When you reach the line containing "(items : list IPInfoUpdate) : prog" in the entries below, start writing out each line exactly, and stop after the line containing "match endpoints with".
(Entries provided begins)
(* ===== verification/Update.v ===== *)
(** [internal/usecase/update]: the cycle [lookup_ipinfo], one geo lookup after
    the other with a pause in between. *)

From S2P Require Import Prelude GoStd Effects Domain Ports.

Record Config := mkConfig {
  IPInfoTimeout : Duration;
  BetweenIPsCooldown : Duration;
  LookupIPInfoStream : string }.

Definition New (cfg : Config) : Config :=
  mkConfig (if IPInfoTimeout cfg <=? 0 then 10 * Second else IPInfoTimeout cfg)
           (if BetweenIPsCooldown cfg <=? 0 then 1 * Second else BetweenIPsCooldown cfg)
           (LookupIPInfoStream cfg).

(** The part of an iteration after the pause. *)
Definition fetch_one (u : Config) (ctx : Ctx) (ep : ProviderEndpoint) (items : list IPInfoUpdate)
    : prog ports (flow (list IPInfoUpdate) (option error)) :=
  '(info, fErr) ← call (GetIPInfo (WithTimeout ctx (IPInfoTimeout u)) (ep_IP (pe_Provider ep)));
  if negb (is_nil fErr) then mret (Next items)
  else mret (Next (items ++ [mkIPInfoUpdate (pe_PublicKey ep) (ep_IP (pe_Provider ep)) info])).

Definition update_one (u : Config) (ctx : Ctx) (iep : nat * ProviderEndpoint)
    (items : list IPInfoUpdate) : prog ports (flow (list IPInfoUpdate) (option error)) :=
  let (i, ep) := iep in
  cerr ← go (CtxErr ctx);
  if negb (is_nil cerr) then
    cerr ← go (CtxErr ctx); mret (Return cerr)
  else if bool_decide (ep_IP (pe_Provider ep) = "") then mret (Next items)
  else if (0 <? i)%nat && (0 <? BetweenIPsCooldown u) then
    done ← go (SelectDone ctx (BetweenIPsCooldown u));
    if done : bool then cerr ← go (CtxErr ctx); mret (Return cerr)
    else fetch_one u ctx ep items
  else fetch_one u ctx ep items.

Definition UpdateIPInfo (u : Config) (ctx : Ctx) : prog ports (option error) :=
  let op := "usecase.update.UpdateIPInfo" in
  '(endpoints, err) ← call (GetProvidersIPs ctx);
  iferr err ;;
  match endpoints with
  | [] => call (PublishResult ctx (LookupIPInfoStream u) (JobIDFrom ctx) CycleLookupIPInfo
                  (PLookupIPInfo zeroLookupIPInfoResult))
  | _ =>
      f ← range (imap pair endpoints) [] (update_one u ctx);
      after f (λ items,
        err ← call (PublishResult ctx (LookupIPInfoStream u) (JobIDFrom ctx) CycleLookupIPInfo
                      (PLookupIPInfo (mkLookupIPInfoResult items)));
        iferr (wrap op <$> err) ;;
        mret None)
  end.

(** ** Properties *)

(** The lookups of a run, with their answers. *)
Definition as_lookup (ev : event ports) : option (string * (IpInfo * option error)) :=
  match ev with
  | Ev (Ext (GetIPInfo _ ip)) a => Some (ip, a)
  | _ => None
  end.
Definition lookups (tr : trace ports) := omap as_lookup tr.

Lemma lookups_snoc tr ev :
  lookups (tr ++ [ev]) = lookups tr ++ match as_lookup ev with Some l => [l] | None => [] end.
Proof. apply omap_snoc. Qed.
#[export] Hint Rewrite lookups_snoc : agent_simpl.

Definition with_ip (endpoints : list ProviderEndpoint) : list ProviderEndpoint :=
  filter (λ ep, ep_IP (pe_Provider ep) ≠ "") endpoints.

(** The item of an endpoint and its lookup. *)
Definition item_of (ep : ProviderEndpoint) (l : string * (IpInfo * option error)) : option IPInfoUpdate :=
  match l with
  | (ip, (info, None)) => Some (mkIPInfoUpdate (pe_PublicKey ep) ip info)
  | _ => None
  end.

Definition ipinfo_result_ok (endpoints : list ProviderEndpoint) (items : list IPInfoUpdate)
    (tr : trace ports) : Prop :=
  (lookups tr).*1 = (λ ep, ep_IP (pe_Provider ep)) <$> with_ip endpoints ∧
  items = omap id (zip_with item_of (with_ip endpoints) (lookups tr)).

Lemma ipinfo_ok_skip eps items tr ep ev :
  ipinfo_result_ok eps items tr → ep_IP (pe_Provider ep) = "" → as_lookup ev = None →
  ipinfo_result_ok (eps ++ [ep]) items (tr ++ [ev]).
Proof.
  intros [Hl Hi] Hep Hev. unfold ipinfo_result_ok, with_ip.
  rewrite filter_snoc, decide_False, lookups_snoc, Hev, app_nil_r by naive_solver. done.
Qed.

Lemma ipinfo_ok_more eps items tr ev :
  ipinfo_result_ok eps items tr → as_lookup ev = None → ipinfo_result_ok eps items (tr ++ [ev]).
Proof. intros Hok Hev. unfold ipinfo_result_ok. rewrite lookups_snoc, Hev, app_nil_r. done. Qed.

Lemma ipinfo_ok_fetch eps items tr ep ctx info err :
  ipinfo_result_ok eps items tr → ep_IP (pe_Provider ep) ≠ "" →
  ipinfo_result_ok (eps ++ [ep])
    (if negb (is_nil err) then items
     else items ++ [mkIPInfoUpdate (pe_PublicKey ep) (ep_IP (pe_Provider ep)) info])
    (tr ++ [answered (GetIPInfo ctx (ep_IP (pe_Provider ep))) (info, err)]).
Proof.
  intros [Hl Hi] Hep. unfold ipinfo_result_ok, with_ip in *.
  rewrite filter_snoc, decide_True, lookups_snoc by done. simpl.
  assert (length (with_ip eps) = length (lookups tr)) as Hlen
    by (rewrite <- (length_fmap fst), Hl, length_fmap; done).
  rewrite !fmap_app, Hl. simpl. split; [done|].
  unfold with_ip in Hlen. rewrite zip_with_app, omap_app, <- Hi by done. simpl.
  destruct err; simpl; [by rewrite app_nil_r|done].
Qed.

Definition ipinfo_inv (pre : list (nat * ProviderEndpoint)) (items : list IPInfoUpdate)
    (tr : trace ports) : Prop := ipinfo_result_ok pre.*2 items tr ∧ writes tr = [].

Lemma fetch_one_wp u ctx pre i ep items tr :
  ipinfo_inv pre items tr → ep_IP (pe_Provider ep) ≠ "" →
  wp (fetch_one u ctx ep items)
     (returns (λ f tr, ∃ items, f = Next items ∧ ipinfo_inv (pre ++ [(i, ep)]) items tr)) tr.
Proof.
  intros [Hok Hw] Hep. unfold fetch_one. apply wp_ext_bind. intros [info err] _.
  pose proof (ipinfo_ok_fetch _ _ _ _ (WithTimeout ctx (IPInfoTimeout u)) info err Hok Hep) as Hok'.
  set (tr' := tr ++ _) in *. assert (writes tr' = []) by (unfold tr'; by rewrite writes_snoc, Hw).
  clearbody tr'. destruct (negb (is_nil err)); apply wp_ret; eexists; (split; [done|]);
    (split; [|done]); by rewrite fmap_app.
Qed.

Lemma update_one_wp u ctx pre iep items tr :
  ipinfo_inv pre items tr →
  wp (update_one u ctx iep items)
     (returns (λ f tr, match f with
                       | Next items => ipinfo_inv (pre ++ [iep]) items tr
                       | Break _ => False
                       | Return r => writes tr = [] ∧ r ≠ None
                       end)) tr.
Proof.
  intros [Hok Hw]. destruct iep as [i ep]. unfold update_one.
  apply wp_go_bind. intros x Hx. destruct (negb (is_nil x)) eqn:Hnil.
  { wp_steps. cbn [returns]. rewrite !writes_snoc, Hw. split; [done|].
    eapply ctx_err_again in Hx0 as [e ->]; [done|by destruct x]. }
  assert (ipinfo_inv pre items (tr ++ [Ev (Go (CtxErr ctx)) x])) as Hinv.
  { split; [by apply ipinfo_ok_more|by rewrite writes_snoc, Hw]. }
  case_bool_decide as Hip.
  { apply wp_ret. split; [|apply Hinv]. rewrite fmap_app. by apply ipinfo_ok_skip. }
  assert (∀ tr', ipinfo_inv pre items tr' →
    wp (fetch_one u ctx ep items)
     (returns (λ f tr, match f with
                       | Next items => ipinfo_inv (pre ++ [(i, ep)]) items tr
                       | Break _ => False
                       | Return r => writes tr = [] ∧ r ≠ None
                       end)) tr') as Hfetch.
  { intros tr' Hinv'. eapply wp_mono'; [by apply fetch_one_wp|].
    intros tr2 [f|e]; simpl; [|done]. by intros (items' & -> & ?). }
  destruct (_ && _); [|by apply Hfetch]. apply wp_go_bind. intros done Hdone. destruct done.
  - apply wp_go_bind. intros y [Hy _]. apply wp_ret. cbn [returns]. rewrite !writes_snoc, Hw. split; [done|].
    apply Hy, done_in_app. right. by apply Exists_cons_hd.
  - apply Hfetch. destruct Hinv as [Hi1 Hi2]. split; [by apply ipinfo_ok_more|].
    by rewrite writes_snoc, Hi2.
Qed.

Definition ipinfo_outcome ctx tr (out : outcome (option error)) : Prop :=
    (writes tr = [] ∧ ∃ e, out = Returned (Some e)) ∨
    ∃ endpoints items perr,
      answered (GetProvidersIPs ctx) (endpoints, None) ∈ tr ∧
      ipinfo_result_ok endpoints items tr ∧
      writes tr = [WPublished (PLookupIPInfo (MkLookupIPInfoResult (slice_of endpoints items))) perr] ∧
      ∃ err, out = Returned err ∧ is_nil err = is_nil perr.

Lemma update_ipinfo_wp u ctx : wp (UpdateIPInfo u ctx) (ipinfo_outcome ctx) [].
Proof.
  unfold UpdateIPInfo. wp_steps.
  - left. by eauto.
  - right. exists [], [], x. split_and!; [list_member|done|done|by eexists].
  - set (eps := p :: _). apply (wp_range _ _ _ ipinfo_inv (λ _ _, False)).
    + done.
    + intros pre iep suf items tr _ _ Hinv. eapply wp_mono'; [by apply update_one_wp|].
      intros tr' [[s'|s'|r]|e]; simpl; [done|done| |done].
      intros [Hwr Hr]. left. split; [done|]. destruct r; [by eauto|done].
    + intros items tr [more Htr] [[Hok Hw]|[]].
      assert (answered (GetProvidersIPs ctx) (eps, None) ∈ tr) as Hans
        by (rewrite Htr; apply elem_of_app; left; list_member).
      clear Htr. assert ((imap pair eps).*2 = eps) as He
        by (rewrite fmap_imap; change (imap (const id) eps = eps); by rewrite imap_const, list_fmap_id).
      rewrite He in Hok. unfold seq_post, after. wp_steps; right; exists eps, items, x.
      all: split_and!; [apply elem_of_app; by left|by apply ipinfo_ok_more|by rewrite writes_snoc, Hw|].
      all: eexists; split; [done|]; by destruct x.
Qed.

(** C29. Every run of lookup_ipinfo fails having published nothing, or publishes
    once: every endpoint with an IP was looked up exactly once, in order, and
    the items are those whose lookup succeeded, each with the information
    found for its own IP. *)
Theorem UpdateIPInfo_result u ctx : every_run (UpdateIPInfo u ctx) (ipinfo_outcome ctx).
Proof. apply every_run_wp, update_ipinfo_wp. Qed.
(Entries provided ends)
Response:
    (items : list IPInfoUpdate) : prog ports (flow (list IPInfoUpdate) (option error)) :=
  let (i, ep) := iep in
  cerr ← go (CtxErr ctx);
  if negb (is_nil cerr) then
    cerr ← go (CtxErr ctx); mret (Return cerr)
  else if bool_decide (ep_IP (pe_Provider ep) = "") then mret (Next items)
  else if (0 <? i)%nat && (0 <? BetweenIPsCooldown u) then
    done ← go (SelectDone ctx (BetweenIPsCooldown u));
    if done : bool then cerr ← go (CtxErr ctx); mret (Return cerr)
    else fetch_one u ctx ep items
  else fetch_one u ctx ep items.

Definition UpdateIPInfo (u : Config) (ctx : Ctx) : prog ports (option error) :=
  let op := "usecase.update.UpdateIPInfo" in
  '(endpoints, err) ← call (GetProvidersIPs ctx);
  iferr err ;;
  match endpoints with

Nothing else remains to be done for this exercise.